Working on an extremely small scale (generally fewer than 100 words), psychologists studying the time course of word production (Kerr et al., 2023) cannot offer us a usable resource (map) all the more as this is not their goal, while lexicographers still have a hard time dealing with the diversity of inputs at the onset of the search and the variety of navigational strategies. To overcome these problems, they would need not only to spend more time observing real users (Lew, 2001, de Schryver & Joffe, 2004), but also try to create a much larger set of associations than those available in WordNet (Fellbaum, 1998). To this end, we need to draw on a large variety (well-balanced set) of corpora. A big step in this direction has been made by the creators of BABELNET (Navigli, et al., 2021) and JeuxDeMots (Lafourcade & Joubert, 2015). Actually, the list of lexical graphs and word association thesauri keeps growing (Zock & Biemann, 2020). By and large, the availability of big data and sophisticated corpus processing tools (Kilgarriff et al., 2008) allows us nowadays to create new resources and study all kinds of interesting lexicon-related problems (Zhang, 2023, Grefenstette, 2008). 

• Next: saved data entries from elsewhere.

(* ===== verification/Snapshot.v ===== *)
(** Publishing a working tree as a ref and comparing a tree with a ref
    (crates/lightr-index/src/index/snapshot.rs and status.rs).

    The walk of the tree is the argument [items], as in the scan; the path, the
    temporary name and the time of the index save, the time of the snapshot and the
    tool's version are arguments too.  The parallel ingestion is modelled in manifest
    order, up to the first error. *)

From S2P Require Import Prelude Error Cursor Digest Manifest RefRecord Fs FsFacts OwnedTemp Calm Cas Layout Refs TimeAxis IndexCodec Scan Hydrate Confine.

Record SnapshotReport := mkSnapshotReport {
  sr_root : digest;
  sr_files : Z;
  sr_bytes_total : Z;
  sr_objects_new : Z;
}.

Record StatusReport := mkStatusReport {
  sta_clean : bool;
  sta_added : list bytes;
  sta_removed : list bytes;
  sta_changed : list bytes;
}.

(** The files of a manifest with their digests. *)
Definition file_entries (m : Manifest) : list (bytes * digest) :=
  omap (fun e => match e with File p _ _ d => Some (p, d) | _ => None end) (entries m).

(** Where and how the index is saved: path, temporary name, time. *)
Record index_env := mkIndexEnv { ie_at : Result path; ie_pid : Z; ie_tmp : Z; ie_now_ns : Z }.

Section snapshot.
Context `{B3 : Blake3} (root : path) (rung : CowRung).

(** One file: reused, or ingested and compared with the scanned digest. *)
Definition ingest_entry (src : path) (f : bytes * digest) : IO Z :=
  e ← exists_object root f.2;
  if (e : bool) then mret 0%Z else
  actual ← ingest_file root (join src f.1) rung;
  if bool_decide (actual = f.2) then mret 1%Z else throw (Integrity f.2 actual).

Definition publish_snapshot (src : path) (name : bytes) (m : Manifest) (now : Z) (version : bytes) :
    IO SnapshotReport :=
  _ ← write_guard root;
  prev ← ref_get root name;
  news ← map_io (ingest_entry src) (file_entries m);
  manifest_digest ← put_bytes root (Manifest.encode m);
  let rec := mkRefRecord name manifest_digest (RefRecord.root <$> prev) now version in
  _ ← ref_put root rec;
  mret (mkSnapshotReport manifest_digest (Z.of_nat (length (file_entries m))) (total_size m)
    (foldr Z.add 0%Z news)).

(** [scan] with its index save as an effect: the save is its last step. *)
Definition scan_tree (items : list walk_item) (ix : Index) (env : index_env) : IO WalkReport :=
  '(rep, ix') ← lift (scan items ix (fun _ => Ok tt));
  _ ← save_for ix' (ie_at env) (ie_pid env) (ie_tmp env) (ie_now_ns env);
  mret rep.

Definition snapshot (src : path) (items : list walk_item) (env : index_env) (name : bytes) (now : Z)
    (version : bytes) : IO SnapshotReport :=
  _ ← lift (validate_ref_name name);
  ix ← load_for (ie_at env);
  walk ← scan_tree items ix env;
  publish_snapshot src name (wr_manifest walk) now version.

Definition status (items : list walk_item) (env : index_env) (name : bytes) : IO StatusReport :=
  o ← ref_get root name;
  rec ← lift (ok_or o (RefNotFound name));
  manifest_bytes ← get_bytes root (RefRecord.root rec);
  remote ← lift (Manifest.decode manifest_bytes);
  ix ← load_for (ie_at env);
  walk ← scan_tree items ix env;
  let d := diff_manifests remote (wr_manifest walk) in
  mret (mkStatusReport (diff_clean d) (added d) (removed d) (changed d)).

End snapshot.

(** * Under every schedule of failures *)

(** A store whose objects are valid files. *)
Definition objects_ok `{Blake3} (root : path) (fs : gmap path node) : Prop :=
  cas_ok root fs /\ forall d, fs !! object_path root d <> Some NDir.

(** The object is published. *)
Definition present `{Blake3} (root : path) (fs : gmap path node) (d : digest) : Prop :=
  exists c, pub fs (object_path root d) = Some c /\ of_bytes c = d.

Section schedules.
Context `{B3 : Blake3} (root : path) (Hroot : tmp_path root = false).

(** The frame of everything before the ref is written: objects are only added, and
    nodes change only in the store. *)
Definition grows : relation (gmap path node) := fun fs fs' => cas_grow root fs fs' /\ touches (zone root) fs fs'.

#[local] Instance grows_preorder : PreOrder grows.
Proof. split; [by split|]. intros f1 f2 f3 [H1 H2] [H3 H4]. split; by etrans. Qed.

Lemma keeps_grows {A : Type} (m : IO A) :
  keeps (on_fs (cas_grow root)) m -> confined root m -> keeps (on_fs grows) m.
Proof. intros H1 H2 w. split; [apply H1|apply H2]. Qed.

Lemma grows_ok fs fs' : grows fs fs' -> objects_ok root fs -> objects_ok root fs'.
Proof.
intros [H1 H2] [Hok Hd]. split; [by eapply cas_grow_ok|]. intros d E.
destruct (H2 (object_path root d)) as [E'|[_ Hz]]; [rewrite E' in E; by apply (Hd d)|by apply (Hz E d)].
Qed.

Lemma grows_present fs fs' d : objects_ok root fs' -> grows fs fs' -> present root fs d -> present root fs' d.
Proof.
intros [Hok _] [H _] (c & Hc & _). destruct (cas_grow_mono _ _ _ (object_path root d) H) as [c' Hc']; [eauto|].
exists c'. split; [done|]. by apply Hok.
Qed.

(** What exists at an object's path is that object. *)
Lemma exists_present fs d : objects_ok root fs -> node_exists fs (object_path root d) = true -> present root fs d.
Proof.
intros [Hok Hd] H. unfold node_exists in H. specialize (Hd d).
destruct (fs !! object_path root d) as [[c m| |]|] eqn:E; try done.
assert (pub fs (object_path root d) = Some c) as Hc.
{ rewrite pub_file_at by auto with lightr. unfold file_at. by rewrite E. }
exists c. split; [done|]. by apply Hok.
Qed.

Lemma guard_grows : keeps (on_fs grows) (write_guard root).
Proof. apply keeps_grows; [apply keeps_grow|]; auto with keeps. Qed.
Lemma ref_get_grows name : keeps (on_fs grows) (ref_get root name).
Proof. apply keeps_grows; [apply keeps_grow, ref_get_pub|auto with keeps]. Qed.
Lemma put_bytes_grows bs : keeps (on_fs grows) (put_bytes root bs).
Proof. apply keeps_grows; [by apply put_bytes_grow|auto with keeps]. Qed.
Lemma ingest_file_grows src rung : keeps (on_fs grows) (ingest_file root src rung).
Proof. apply keeps_grows; [by apply ingest_file_grow|auto with keeps]. Qed.

#[local] Hint Resolve guard_grows ref_get_grows put_bytes_grows ingest_file_grows : keeps.

Lemma keeps_ret_state {A : Type} (m : IO A) w a w' :
  keeps (on_fs grows) m -> m w = (Ret a, w') -> grows (w_fs w) (w_fs w').
Proof. intros Hm E. specialize (Hm w). by rewrite E in Hm. Qed.

(** A write of the object plane that returned has its object there. *)
Lemma put_bytes_present bs w d w' :
  objects_ok root (w_fs w) -> put_bytes root bs w = (Ret d, w') ->
  d = of_bytes bs /\ present root (w_fs w') d.
Proof.
intros Hok E. pose proof (keeps_ret_state _ _ _ _ (put_bytes_grows bs) E) as Hg.
pose proof (grows_ok _ _ Hg Hok) as Hok'. destruct (put_bytes_ret _ _ _ _ _ Hroot E) as (-> & Hnew & Hold).
split; [done|]. destruct (node_exists (w_fs w) (object_path root (of_bytes bs))) eqn:Ee.
- eapply grows_present; [done|exact Hg|by apply exists_present].
- exists bs. auto.
Qed.

Lemma finish_ingest_ret tmp dest shard d w a w' : finish_ingest tmp dest shard d w = (Ret a, w') -> a = d.
Proof.
intros (r & w1 & H1 & H)%bind_ret. destruct r as [x|e]; [|by apply bind_ret in H as (? & ? & _ & H)].
injection H as <- <-. unfold try_ in H1. destruct (verify_publish _ _ _ _ w) as [[y|e|] w2] eqn:E; simplify_eq.
apply bind_ret in E as (z & w3 & _ & E). case_bool_decide; [|done].
repeat (apply bind_ret in E as (? & ? & _ & E)). by injection E.
Qed.

Lemma ingest_file_present src rung w d w' :
  objects_ok root (w_fs w) -> ingest_file root src rung w = (Ret d, w') -> present root (w_fs w') d.
Proof.
intros Hok E. pose proof (keeps_ret_state _ _ _ _ (ingest_file_grows src rung) E) as Hg.
pose proof (grows_ok _ _ Hg Hok) as Hok'. unfold ingest_file in E.
apply bind_ret in E as ([] & w1 & E1 & E). pose proof (keeps_ret_state _ _ _ _ guard_grows E1) as G1.
apply bind_ret in E as (d0 & w2 & (c & _ & _ & Hw)%of_file_ret & E).
apply bind_ret in E as (e & w3 & [-> ->]%exists_ret & E).
destruct (node_exists (w_fs w2) (object_path root d0)) eqn:Ee.
- injection E as <- <-. apply exists_present; [|done]. done.
- apply bind_ret in E as ([] & w4 & _ & E).
  pose proof (ingest_block_commits root src rung d0 (fun _ => True) Hroot) as Hc. cbv zeta in Hc.
  destruct (commits_ret _ _ _ w4 _ w' Hc I E) as (c' & Hh & Hput).
  apply with_temp_ret in E as (tmp & w5 & w6 & E). apply bind_ret in E as ([] & w7 & _ & E).
  apply finish_ingest_ret in E as ->. exists c'. split; [|done]. rewrite Hput. by rewrite decide_True.
Qed.

Lemma ingest_entry_grows rung src f : keeps (on_fs grows) (ingest_entry root rung src f).
Proof. unfold ingest_entry, exists_object. solve_keeps. Qed.
#[local] Hint Resolve ingest_entry_grows : keeps.

Lemma ingest_entry_present rung src f w n w' :
  objects_ok root (w_fs w) -> ingest_entry root rung src f w = (Ret n, w') -> present root (w_fs w') f.2.
Proof.
intros Hok (e & w1 & [-> ->]%exists_ret & E)%bind_ret. destruct (node_exists _ _) eqn:Ee.
- injection E as <- <-. by apply exists_present.
- apply bind_ret in E as (d & w2 & E1 & E). case_bool_decide as Hd; [|done]. injection E as <- <-.
  rewrite <- Hd. by eapply ingest_file_present.
Qed.

Lemma ingest_all_present rung src l w ns w' :
  objects_ok root (w_fs w) -> map_io (ingest_entry root rung src) l w = (Ret ns, w') ->
  objects_ok root (w_fs w') /\ forall f, f ∈ l -> present root (w_fs w') f.2.
Proof.
revert w ns. induction l as [|f l IH]; intros w ns Hok; cbn [map_io].
- intros [= _ <-]. split; [done|]. intros f Hf. by apply not_elem_of_nil in Hf.
- intros (n & w1 & E1 & (ns' & w2 & E2 & E)%bind_ret)%bind_ret. injection E as _ <-.
  pose proof (keeps_ret_state _ _ _ _ (ingest_entry_grows rung src f) E1) as G1.
  pose proof (ingest_entry_present _ _ _ _ _ _ Hok E1) as P1.
  assert (keeps (on_fs grows) (map_io (ingest_entry root rung src) l)) as K by solve_keeps.
  pose proof (keeps_ret_state _ _ _ _ K E2) as G2.
  destruct (IH w1 ns' (grows_ok _ _ G1 Hok) E2) as [Hok2 P2]. split; [done|].
  intros f' [->|Hf]%elem_of_cons; [|by apply P2]. by eapply grows_present.
Qed.

Lemma ref_files_not_object name d : ~ ref_files root name (object_path root d).
Proof.
intros [E|[E|[n E]]]; [by apply sharded_eq in E as [? _]..|].
by apply (log_entry_ne_sharded _ _ _ _ _ (eq_sym E)).
Qed.

(** What a snapshot of [m] under [name] may have done to the tree [fs] when it is
    left with [r]: the objects stay valid, nothing outside the store changes and in it
    only objects and the files of [name]; and the ref is as it was, or points to [m]
    with the manifest and every file of it in the store. *)
Definition snapshot_post {A : Type} (name : bytes) (m : Manifest) (fs : gmap path node) (r : outcome A * World) : Prop :=
  let fs' := w_fs r.2 in
  let p := ref_path root (ref_key name) in
  objects_ok root fs' /\
  (forall q, ~ root `prefix_of` q -> ~ q `prefix_of` root -> fs' !! q = fs !! q) /\
  (forall q, ~ ref_files root name q -> (forall d, q <> object_path root d) -> pub fs' q = pub fs q) /\
  ((pub fs' p = pub fs p /\ forall a, r.1 <> Ret a) \/
   ((exists rec, pub fs' p = Some (RefRecord.encode rec) /\ RefRecord.name rec = name /\
       RefRecord.root rec = of_bytes (Manifest.encode m)) /\
    present root fs' (of_bytes (Manifest.encode m)) /\
    forall f, f ∈ file_entries m -> present root fs' f.2)).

More recently a new set of techniques has taken the world by storm: Large Language Models (LLMs), Chat-GPT (Riedl, 2023) being the best known. Causing a gold rush and radical paradigm shift, LLMs had an impact in many areas, including AI, NLP, and beyond, even the lexicon (de Schryver, 2023, Lew, 2023). Unlike distributional semantics (Lenci & Sahlgren, 2023), LLMs focus not only on words but also on units of different sizes: sublexical elements, flemmas (word families). Since all of them seem to be relevant to explaining the functioning of language we should think twice next time about what to focus on lemmas, words, or flemmas (see Stoeckel et al., 2020). 

As one can see, several communities are concerned with the cognitive aspects of the lexicon, theoretical and applied linguists (lexicographers), computer scientists (corpus linguistics), psychologists (association networks), and specialists working on complex graphs (Siew, et al., 2019; De Deyne et al., 2016; Wilks & Meara, 2002). They all could make precious contributions while benefiting from each other’s work. Alas, this is still not yet quite the case, which is why we keep organizing this kind of workshop. 

On a more positive note, in the recent past, there have many new, interesting developments. They have huge potential, increasing tremendously the benefits of learning from each other and working together. Yet, it’s up to us to take our chances, to reach out, and to cross the borders of our discipline. So, what are we waiting for?